_DATA FOR REVIEW_
-- Opening Marker --

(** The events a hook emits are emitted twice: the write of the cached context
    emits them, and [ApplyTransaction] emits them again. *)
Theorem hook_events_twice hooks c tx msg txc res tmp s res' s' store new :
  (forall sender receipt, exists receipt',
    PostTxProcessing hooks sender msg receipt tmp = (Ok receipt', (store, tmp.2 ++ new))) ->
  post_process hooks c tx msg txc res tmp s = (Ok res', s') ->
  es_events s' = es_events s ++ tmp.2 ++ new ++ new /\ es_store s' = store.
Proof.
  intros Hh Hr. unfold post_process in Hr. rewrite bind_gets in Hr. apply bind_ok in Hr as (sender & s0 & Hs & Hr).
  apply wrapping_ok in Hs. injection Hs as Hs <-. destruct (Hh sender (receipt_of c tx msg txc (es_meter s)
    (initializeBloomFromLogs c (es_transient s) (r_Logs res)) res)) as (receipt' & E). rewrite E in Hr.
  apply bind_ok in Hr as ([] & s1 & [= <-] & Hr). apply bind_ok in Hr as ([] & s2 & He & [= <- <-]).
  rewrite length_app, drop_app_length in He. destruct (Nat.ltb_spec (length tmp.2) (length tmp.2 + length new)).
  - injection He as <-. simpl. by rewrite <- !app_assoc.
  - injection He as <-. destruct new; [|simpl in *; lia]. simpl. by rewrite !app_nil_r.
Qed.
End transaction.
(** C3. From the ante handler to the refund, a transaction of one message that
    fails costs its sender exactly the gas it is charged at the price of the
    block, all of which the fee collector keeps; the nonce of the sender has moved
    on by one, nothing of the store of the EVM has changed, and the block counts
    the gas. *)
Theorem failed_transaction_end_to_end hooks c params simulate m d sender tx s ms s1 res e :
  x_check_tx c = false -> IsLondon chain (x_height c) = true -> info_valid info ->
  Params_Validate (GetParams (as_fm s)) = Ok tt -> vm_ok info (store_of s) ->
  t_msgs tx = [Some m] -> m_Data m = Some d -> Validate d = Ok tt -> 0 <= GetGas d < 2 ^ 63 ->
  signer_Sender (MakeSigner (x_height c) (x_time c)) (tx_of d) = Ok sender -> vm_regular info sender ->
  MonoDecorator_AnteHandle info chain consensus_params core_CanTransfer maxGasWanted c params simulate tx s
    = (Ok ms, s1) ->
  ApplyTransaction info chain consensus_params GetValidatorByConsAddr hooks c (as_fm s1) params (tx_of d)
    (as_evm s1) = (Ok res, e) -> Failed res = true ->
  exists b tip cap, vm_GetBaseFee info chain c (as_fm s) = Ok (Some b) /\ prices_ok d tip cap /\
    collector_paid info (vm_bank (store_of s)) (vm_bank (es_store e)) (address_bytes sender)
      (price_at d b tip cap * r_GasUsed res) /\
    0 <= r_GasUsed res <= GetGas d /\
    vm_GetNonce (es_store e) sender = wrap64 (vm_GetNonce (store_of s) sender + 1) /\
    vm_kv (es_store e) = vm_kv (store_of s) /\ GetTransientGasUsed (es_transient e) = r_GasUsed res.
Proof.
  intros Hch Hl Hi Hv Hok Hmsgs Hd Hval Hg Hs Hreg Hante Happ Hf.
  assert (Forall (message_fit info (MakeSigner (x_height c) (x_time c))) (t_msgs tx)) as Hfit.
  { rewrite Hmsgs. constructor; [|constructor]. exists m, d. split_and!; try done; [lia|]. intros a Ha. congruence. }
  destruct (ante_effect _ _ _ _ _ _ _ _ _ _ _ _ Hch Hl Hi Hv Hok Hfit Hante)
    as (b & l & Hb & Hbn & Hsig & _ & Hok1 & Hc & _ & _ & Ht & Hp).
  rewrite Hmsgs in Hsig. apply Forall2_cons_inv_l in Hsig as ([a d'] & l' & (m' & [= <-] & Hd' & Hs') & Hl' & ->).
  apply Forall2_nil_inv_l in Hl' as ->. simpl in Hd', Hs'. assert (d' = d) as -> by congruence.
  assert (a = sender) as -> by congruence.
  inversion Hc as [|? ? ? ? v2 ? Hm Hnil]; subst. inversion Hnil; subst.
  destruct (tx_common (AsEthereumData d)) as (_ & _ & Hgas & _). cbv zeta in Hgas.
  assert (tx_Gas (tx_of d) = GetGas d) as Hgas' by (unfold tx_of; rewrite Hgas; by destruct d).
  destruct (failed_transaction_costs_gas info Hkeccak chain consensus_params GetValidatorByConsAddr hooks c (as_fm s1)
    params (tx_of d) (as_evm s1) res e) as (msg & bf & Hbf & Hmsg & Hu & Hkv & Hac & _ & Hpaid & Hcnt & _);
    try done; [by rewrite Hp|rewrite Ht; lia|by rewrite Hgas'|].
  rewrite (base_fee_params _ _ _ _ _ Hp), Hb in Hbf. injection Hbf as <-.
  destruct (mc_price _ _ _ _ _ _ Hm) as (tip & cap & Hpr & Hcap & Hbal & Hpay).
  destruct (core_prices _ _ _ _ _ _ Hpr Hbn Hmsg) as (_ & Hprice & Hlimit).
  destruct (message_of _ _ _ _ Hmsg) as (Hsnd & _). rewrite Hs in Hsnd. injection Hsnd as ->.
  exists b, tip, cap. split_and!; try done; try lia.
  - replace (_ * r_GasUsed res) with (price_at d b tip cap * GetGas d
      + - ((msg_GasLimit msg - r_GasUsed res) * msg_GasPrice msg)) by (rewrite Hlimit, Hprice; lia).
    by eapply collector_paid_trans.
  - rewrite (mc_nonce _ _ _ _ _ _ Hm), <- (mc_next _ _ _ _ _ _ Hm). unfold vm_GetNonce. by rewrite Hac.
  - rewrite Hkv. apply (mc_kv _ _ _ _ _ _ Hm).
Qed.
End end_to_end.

-- Closing Marker --

_WHAT IS BEING ASKED_
Only the lines from the beginning of the material through the line with "(forall sender receipt, exists" should appear in the answer, each copied exactly.

_SOLUTION_
(** The events a hook emits are emitted twice: the write of the cached context
    emits them, and [ApplyTransaction] emits them again. *)
Theorem hook_events_twice hooks c tx msg txc res tmp s res' s' store new :
  (forall sender receipt, exists receipt',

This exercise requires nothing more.